When the American Civil War broke out General Anderson offered his services to the United States government, and was made assistant engineer and chief of the Construction Corps of the Army of the Potomac in Virginia. In the following year he was made general superintendent of Government Railroads of the Military Division of the Mississippi. From November 1864 to July 1866 he was chief superintendent and engineer of all the military railroads.

From February to May 1867, he was chief engineer of the Illinois and St. Louis Bridge; afterwards general superintendent of the Kansas Pacific Railway; then vice-president and general manager of the Toledo, Wabash and Western.
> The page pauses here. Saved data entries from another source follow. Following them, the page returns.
(* ===== verification/Api.v ===== *)
(** * The functions of the library (src/epoll.c, src/eventfd.c, src/timerfd.c,
    src/signalfd.c)

    Arguments are checked, the description is looked up or created and the code
    of its kind runs under its mutex; waiting happens outside of it.  A result
    is the return value, or the [errno] of a call that returned -1; NULL is
    [None]. *)

From S2P Require Import Prelude Kernel KqueueEvent Timespec EventfdCtx TimerfdCtx SignalfdCtx EpollNode EpollCtx FileDesc ShimCtx ShimIo.

Definition EPOLL_CLOEXEC : Z := O_CLOEXEC.
Definition EFD_SEMAPHORE : Z := 1.
Definition EFD_CLOEXEC : Z := O_CLOEXEC.
Definition EFD_NONBLOCK : Z := O_NONBLOCK.
Definition TFD_CLOEXEC : Z := O_CLOEXEC.
Definition TFD_NONBLOCK : Z := O_NONBLOCK.
Definition TFD_TIMER_ABSTIME : Z := 1.
Definition TFD_TIMER_CANCEL_ON_SET : Z := 2.
Definition SFD_CLOEXEC : Z := O_CLOEXEC.
Definition SFD_NONBLOCK : Z := O_NONBLOCK.

(** [flags & ~allowed] *)
Definition other_flags (flags allowed : Z) : bool := negb (Z.ldiff flags allowed =? 0).

(** sizeof(struct epoll_event): packed on x86-64. *)
Definition SIZEOF_EPOLL_EVENT : Z := 12.

Section Api.
Context {W : Type} `{!Platform, !Kernel W, !Fuel}.

Abbreviation F := (M (EpollShimCtx * W)).

(** ** Creating descriptors

    The four [*_impl] functions differ in the kind of the description and its
    initialisation, which gets the new descriptor. *)
Definition create_descriptor (flags : Z) (v : file_description_vtable) (zero : fd_ctx)
    (init : Z -> Z -> F (result unit)) : F (result Z) :=
  try* _ := epoll_shim_ctx_global in
  try* (fd, desc) := epoll_shim_ctx_create_desc (Z.land flags (Z.lor O_CLOEXEC O_NONBLOCK)) in
  set_desc desc (fun d => d <| desc_flags := Z.land flags O_NONBLOCK |> <| ctx := zero |>) ;;
  let* ec := init desc fd in
  match ec with
  | Ok _ =>
      set_desc desc (fun d => d <| vtable := Some v |>) ;;
      epoll_shim_ctx_install_desc fd desc ;;
      ret (Ok fd)
  | Err ec => epoll_shim_ctx_drop_desc fd desc ;; ret (Err ec)
  end.

(** Union members with all bytes zero. *)
Definition zero_event : KQueueEvent := {| is_triggered_ := false; self_pipe_ := (0, 0) |}.
Definition zero_epollfd : EpollFDCtx :=
  {| nodes := ∅; poll_fds := []; poll_fds_size := 0; registered_fds := ∅; registered_fds_size := 0;
     kevs := 0; kevs_length := 0; pfds := 0; pfds_length := 0; nr_polling_threads := 0;
     ctx_self_pipe := (0, 0) |}.
Definition zero_eventfd : EventFDCtx :=
  {| flags_ := 0; kqueue_event_ := zero_event; counter_ := 0 |}.
Definition zero_timerfd : TimerFDCtx :=
  {| is_abstime := false; clockid := CLOCK_REALTIME; timer_type := TIMER_TYPE_UNSPECIFIED;
     is_cancel_on_set := false; force_cancel := false; monotonic_offset := ts_zero;
     current_itimerspec := its_zero; nr_expirations := 0 |}.
Definition zero_signalfd : SignalFDCtx := {| sigs := 0; kqueue_event := zero_event |}.

Definition epoll_create_common (flags : Z) : F (result Z) :=
  create_descriptor flags epollfd_vtable (epollfd zero_epollfd)
    (fun desc _ => on_epollfd desc epollfd_ctx_init).

Definition epoll_create (size : Z) : F (result Z) :=
  if size <=? 0 then ret (Err EINVAL) else epoll_create_common 0.

Definition epoll_create1 (flags : Z) : F (result Z) :=
  if other_flags flags EPOLL_CLOEXEC then ret (Err EINVAL) else epoll_create_common flags.

Definition eventfd_create (initval flags : Z) : F (result Z) :=
  if other_flags flags (Z.lor EFD_SEMAPHORE (Z.lor EFD_CLOEXEC EFD_NONBLOCK)) then ret (Err EINVAL)
  else
    create_descriptor flags eventfd_vtable (eventfd zero_eventfd)
      (fun desc fd => on_eventfd desc
         (eventfd_ctx_init fd initval
            (if has flags EFD_SEMAPHORE then EVENTFD_CTX_FLAG_SEMAPHORE else 0))).

Definition timerfd_create (clockid flags : Z) : F (result Z) :=
  if bool_decide (clockid_of_int clockid = None) then ret (Err EINVAL)
  else if other_flags flags (Z.lor TFD_CLOEXEC TFD_NONBLOCK) then ret (Err EINVAL)
  else
    create_descriptor flags timerfd_vtable (timerfd zero_timerfd)
      (fun desc _ => on_timerfd desc (timerfd_ctx_init clockid)).

(** The answer for a descriptor that is not of the expected kind. *)
Definition not_this_kind {A} (fd : Z) : F (result A) :=
  if fd <? 0 then ret (Err EBADF)
  else
    let* r := call (sys_fstat fd) in
    ret (Err (if is_ok r then EINVAL else EBADF)).

Definition signalfd_create (fd : Z) (sigs : option sigset_t) (flags : Z) : F (result Z) :=
  match sigs with
  | None => ret (Err EINVAL)
  | Some sigs =>
      if other_flags flags (Z.lor SFD_NONBLOCK SFD_CLOEXEC) then ret (Err EINVAL)
      else if negb (fd =? -1) then not_this_kind fd
      else
        create_descriptor flags signalfd_vtable (signalfd zero_signalfd)
          (fun desc sfd => on_signalfd desc (signalfd_ctx_init sfd sigs))
  end.

(** ** Calls on a descriptor of a kind

    [desc] is looked up with a reference, which is dropped on every way out. *)
Definition with_desc {A} (v : file_description_vtable) (fd : Z) (m : Z -> F (result A)) :
    F (result A) :=
  try* _ := epoll_shim_ctx_global in
  let* desc := epoll_shim_ctx_find_desc fd in
  match desc with
  | None => not_this_kind fd
  | Some p =>
      let* d := the_desc p in
      let* r := if bool_decide (vtable d = Some v) then m p else not_this_kind fd in
      (let* _ := unref p in ret tt) ;;
      ret r
  end.

(** *** epoll *)

Definition epoll_ctl (fd op fd2 : Z) (ev : option epoll_event) : F (result unit) :=
  if negb (bool_decide (is_Some ev)) && negb (op =? EPOLL_CTL_DEL) then ret (Err EFAULT)
  else
    with_desc epollfd_vtable fd (fun desc =>
      let* fd2_desc := if op =? EPOLL_CTL_ADD then epoll_shim_ctx_find_desc fd2 else ret None in
      lock_desc desc ;;
      let* pollable := fd_as_pollable_desc fd2_desc in
      let* ec := on_epollfd desc (epollfd_ctx_ctl fd op fd2 pollable ev) in
      unlock_desc desc ;;
      match fd2_desc with Some p => (let* _ := unref p in ret tt) | None => ret tt end ;;
      ret ec).

(** One round of waiting outside of the mutex: the polled descriptors and the kqueue. *)
Definition block_on (desc kq : Z) (timeout : option timespec) (sigs : option sigset_t) :
    F (result unit) :=
  lock_desc desc ;;
  let* size := on_epollfd desc (getf poll_fds_size) in
  match checked fits_u64 ((1 + size) * 8) with
  | None => unlock_desc desc ;; ret (Err ENOMEM)
  | Some bytes =>
      let* buf := call (sys_malloc bytes) in
      match buf with
      | Err ec => unlock_desc desc ;; ret (Err ec)
      | Ok buf =>
          let* pfds := on_epollfd desc (epollfd_ctx_fill_pollfds kq) in
          on_epollfd desc (mod_self (fun c => c <| nr_polling_threads := nr_polling_threads c + 1 |>)) ;;
          unlock_desc desc ;;
          let* n := real_ppoll pfds timeout sigs in
          call_ (sys_free buf) ;;
          on_epollfd desc (mod_self (fun c => c <| nr_polling_threads := nr_polling_threads c - 1 |>)) ;;
          ret (match n with Ok _ => Ok tt | Err ec => Err ec end)
      end
  end.

Fixpoint epollfd_ctx_wait_or_block (n : nat) (desc kq cnt : Z)
    (deadline_timeout : option (timespec * timespec)) (sigs : option sigset_t) :
    F (result (list epoll_event)) :=
  match n with
  | O => stop_with OutOfFuel
  | S n' =>
      lock_desc desc ;;
      let* r := on_epollfd desc (epollfd_ctx_wait kq cnt) in
      unlock_desc desc ;;
      match r with
      | Err ec => ret (Err ec)
      | Ok ((_ :: _) as ev) => ret (Ok ev)
      | Ok [] =>
          match deadline_timeout with
          | None =>
              try* _ := block_on desc kq None sigs in
              epollfd_ctx_wait_or_block n' desc kq cnt None sigs
          | Some (deadline, timeout) =>
              if ts_is_zero timeout then ret (Ok [])
              else
                try* _ := block_on desc kq (Some timeout) sigs in
                try* current_time := call (sys_clock_gettime CLOCK_MONOTONIC) in
                let timeout := timespecsub deadline current_time in
                let timeout := if tv_sec timeout <? 0 then ts_zero else timeout in
                epollfd_ctx_wait_or_block n' desc kq cnt (Some (deadline, timeout)) sigs
          end
      end
  end.

(** [to] milliseconds: the deadline and the timeout. *)
Definition timeout_to_deadline (to : Z) : F (result (timespec * timespec)) :=
  c_assert (0 <=? to) ;;
  if to =? 0 then ret (Ok (ts_zero, ts_zero))
  else
    try* now := call (sys_clock_gettime CLOCK_MONOTONIC) in
    let timeout := {| tv_sec := Z.quot to 1000; tv_nsec := Z.rem to 1000 * 1000000 |} in
    let* deadline := timespecadd_safe now timeout in
    match deadline with
    | None => ret (Err EINVAL)
    | Some deadline => ret (Ok (deadline, timeout))
    end.

Definition epoll_pwait (fd cnt to : Z) (sigs : option sigset_t) : F (result (list epoll_event)) :=
  if (cnt <? 1) || (Z.quot INT_MAX SIZEOF_EPOLL_EVENT <? cnt) then ret (Err EINVAL)
  else
    with_desc epollfd_vtable fd (fun desc =>
      if 0 <=? to then
        try* dt := timeout_to_deadline to in
        epollfd_ctx_wait_or_block fuel desc fd cnt (Some dt) sigs
      else epollfd_ctx_wait_or_block fuel desc fd cnt None sigs).

Definition epoll_wait (fd cnt to : Z) : F (result (list epoll_event)) := epoll_pwait fd cnt to None.

(** *** eventfd *)

Definition eventfd_read (fd : Z) : F (result (list Z)) :=
  let* r := epoll_shim_read fd 8 in
  match r with
  | Ok l => if Z.of_nat (length l) =? 8 then ret (Ok l) else ret (Err 0)
  | Err ec => ret (Err ec)
  end.

Definition eventfd_write (fd value : Z) : F (result unit) :=
  let* r := epoll_shim_write fd (le_bytes 8 value) in
  match r with
  | Ok n => ret (if n =? 8 then Ok tt else Err 0)
  | Err ec => ret (Err ec)
  end.

(** *** timerfd *)

Definition timerfd_settime (fd flags : Z) (new : option itimerspec) (want_old : bool) :
    F (result unit * option itimerspec) :=
  match new with
  | None => ret (Err EFAULT, None)
  | Some new =>
      if other_flags flags (Z.lor TFD_TIMER_ABSTIME TFD_TIMER_CANCEL_ON_SET) then ret (Err EINVAL, None)
      else
        let* r := with_desc timerfd_vtable fd (fun desc =>
          lock_desc desc ;;
          let* old_can_jump := on_timerfd desc (getf can_jump) in
          let* (ec, old) := on_timerfd desc
            (timerfd_ctx_settime fd (has flags TFD_TIMER_ABSTIME) (has flags TFD_TIMER_CANCEL_ON_SET)
               new want_old) in
          when match ec with Ok _ => true | Err ec => ec =? ECANCELED end
            (let* new_can_jump := on_timerfd desc (getf can_jump) in
             epoll_shim_ctx_update_realtime_change_monitoring (new_can_jump - old_can_jump)) ;;
          unlock_desc desc ;;
          ret (Ok (ec, old))) in
        ret (match r with Ok r => r | Err ec => (Err ec, None) end)
  end.

Definition timerfd_gettime (fd : Z) : F (result itimerspec) :=
  with_desc timerfd_vtable fd (fun desc =>
    lock_desc desc ;;
    let* cur := on_timerfd desc timerfd_ctx_gettime in
    unlock_desc desc ;;
    ret cur).
End Api.
(** ** What the code relies on: malloc(3), realloc(3), free(3), kqueue(2) *)

Class MemoryLaws (W : Type) `{!Kernel W} := {
  in_use : W -> Z -> Prop;
  law_in_use {A} (c : syscall A) w p : manages_memory c = false ->
    in_use w p -> in_use (kernel_step c w).2 p;
  law_freed w q p : p <> q -> in_use w p -> in_use (kernel_step (sys_free q) w).2 p;
  law_new_block w n :
    let (r, w') := kernel_step (sys_malloc n) w in
    (forall p, in_use w p -> in_use w' p) /\
    match r with Ok p => p <> 0 /\ ~ in_use w p /\ in_use w' p | Err _ => True end;
  law_resized w q n :
    let (r, w') := kernel_step (sys_realloc q n) w in
    (forall p, p <> q -> in_use w p -> in_use w' p) /\
    match r with
    | Ok p => p <> 0 /\ (p = q \/ ~ in_use w p) /\ in_use w' p
    | Err _ => in_use w q -> in_use w' q
    end;
  law_descriptor w fl :
    match (kernel_step (sys_kqueue1 fl) w).1 with Ok fd => 0 <= fd <= INT_MAX | Err _ => True end
}.

(** ** The invariant *)

(** References to [p] among the borrowed ones. *)
Definition held (e : list Z) (p : Z) : Z := sumZ (fun q => if q =? p then 1 else 0) e.

(** 1 for a timer that a jump of the clock concerns. *)
Definition jump (d : FileDescription) : Z :=
  match vtable d, ctx d with
  | Some timerfd_vtable, timerfd t => can_jump t
  | _, _ => 0
  end.
Lemma wp_create_descriptor x w flags v zero init : at_rest (x, w) -> initialises v zero init ->
  wpg o (create_descriptor flags v zero init) (fun r s => at_rest s /\
    match r with
    | Ok fd => 0 <= fd <= INT_MAX /\ elsewhere fd x s.1 /\
        exists d, behind s.1 fd = Some d /\ created flags v d
    | Err _ => forgets x s.1
    end) (x, w).
Proof.
  intros Hi Hinit. unfold create_descriptor. apply wp_bind_result, wp_global; [done|].
  apply wp_bind_result, wp_create_desc; [done|done|].
  intros kq p [x1 w1] Hpl Hp. cbn [fst] in Hp.
  apply wp_bind, (wp_set_desc o p _ _ _ _ _ Hp).
  set (d2 := (fresh_description <| desc_flags := _ |>) <| ctx := zero |>).
  pose proof (nonblock_land flags) as Hnb.
  assert (placed x kq p (set_d p d2 x1, w1)) as Hpl2.
  { eapply placed_set_d; [done..| |done|apply (pl_inv _ _ _ _ Hpl)].
    split; [done|done|exact Hnb|by right]. }
  assert (reserved (set_d p d2 x1) w1) as Hm2 by apply (pl_inv _ _ _ _ Hpl2).
  apply wp_bind. eapply wp_mono; [by eapply Hinit; [apply set_d_lookup| |]|].
  intros ec [x3 w3] (c & Hx3 & Hm3 & Hok). cbn [fst snd] in Hx3, Hm3. subst x3.
  assert (placed x kq p (set_d p (d2 <| ctx := c |>) (set_d p d2 x1), w3)) as Hpl3.
  { eapply placed_set_d; [done|apply set_d_lookup| |done|done].
    split; [done|done|exact Hnb|by right]. }
  destruct ec as [u|ec].
  - destruct (Hok eq_refl) as [Hk Hj]. apply wp_bind, (wp_set_desc o p _ _ _ _ _ (set_d_lookup _ _ _)).
    apply wp_bind. eapply wp_install; [eapply placed_set_d; [done|apply set_d_lookup| | |]|apply set_d_lookup|..].
    + split; [done|done|exact Hnb|by left].
    + exact Hj.
    + apply (pl_inv _ _ _ _ Hpl3).
    + exact Hk.
    + done.
    + intros s Hr He Hb. apply wp_ret. split; [done|]. split; [apply Hpl|]. split; [done|].
      eexists. split; [done|]. by split.
  - apply wp_bind. eapply wp_mono; [eapply wp_drop; [done|apply set_d_lookup]|].
    intros u s [Hr Hf]. by apply wp_ret.
Qed.
End Ops.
General Anderson was made president of the LaFayette, Muncie and Bloomington Railroad in 1873; he was appointed receiver of the Chicago, Danville and Vincennes in May 1875; in February 1880 he was made chief engineer of the Northern Pacific Railroad.

==Northern Pacific career==
In the latter part of 1881 General Anderson took a long and fatiguing journey over the proposed line of the Northern Pacific, making a personal inspection of the proposed route across the backbone of the continent and through what was then the western wilds.

From the observations made on this long journey from Bismarck, North Dakota to Portland, Oregon, General Anderson became satisfied that the general route laid down by the late William Milnor Roberts (a former president of the American Society of Civil Engineers), as the line of the Northern Pacific, was in the main correct, at least so far as the line between the Missouri River and Columbia River was concerned, and on this line, substantially, he went on and completed the road, witnessing the driving of the last spike September 8, 1883.

The main line having been completed from St. Paul to Wallula where junction was formed with the Oregon Railway and Navigation Company’s line, thus making a through line to Portland, the company turned its attention to its Cascade Division, intended to connect its line at some point near the mouth of the Snake River, with Tacoma on Puget Sound. Surveys for this division had been in progress much of the time since March, 1880, and much had been done even previous to that date, at intervals, in the way of reconnaissance and preliminary work. The company desired to build on the best attainable line, but to find this line, with conditions then existing, was a work of great difficulty, requiring time, labor and expense. General Anderson took great interest in all this work, but did not express any final judgment until the autumn of 1883, after all the information was available, when he reported that the line ought to be built through Stampede Pass, believing it to be the route that could be operated at least expense and that it would best protect the company from the encroachments of rival enterprises, which judgment has been fully confirmed by the events of the past two years.

In October, 1886, General Anderson was elected second vice-president of the Northern Pacific, which position, together with that of chief engineer of this road, he held up to January, 1888.

==Personal life and death==
General Anderson married, in 1856, Juliet C. Van Wyck, with whom he had six children. The eldest daughter, Sallie, married United States Navy Lieutenant John C. Fremont, Jr., a son of General John C. Fremont; the oldest son, Philip Van Wyck Anderson, was a civil engineer on the Northern Pacific Railroad.

In May 1889 General Anderson opened an office in New York, at 155 Broadway, where he was engaged in organizing the Gordon Fire Alarm Company and the Steel Car Company. About a year before his death he contracted what is known as mountain fever while on one of his western trips, from which he never entirely recovered.

On the night of May 14, 1889, Anderson shot himself with a revolver in his room at the Lafayette Hotel in Philadelphia, Pennsylvania. Anderson had checked into the hotel two days earlier, his only baggage being a gripsack, or small suitcase.

According to Virgil Gay Bogue, in his 2009 book, Proceedings of the American Society of Civil Engineers, General Anderson was a quiet and somewhat taciturn man, of great integrity and clear, impartial judgment.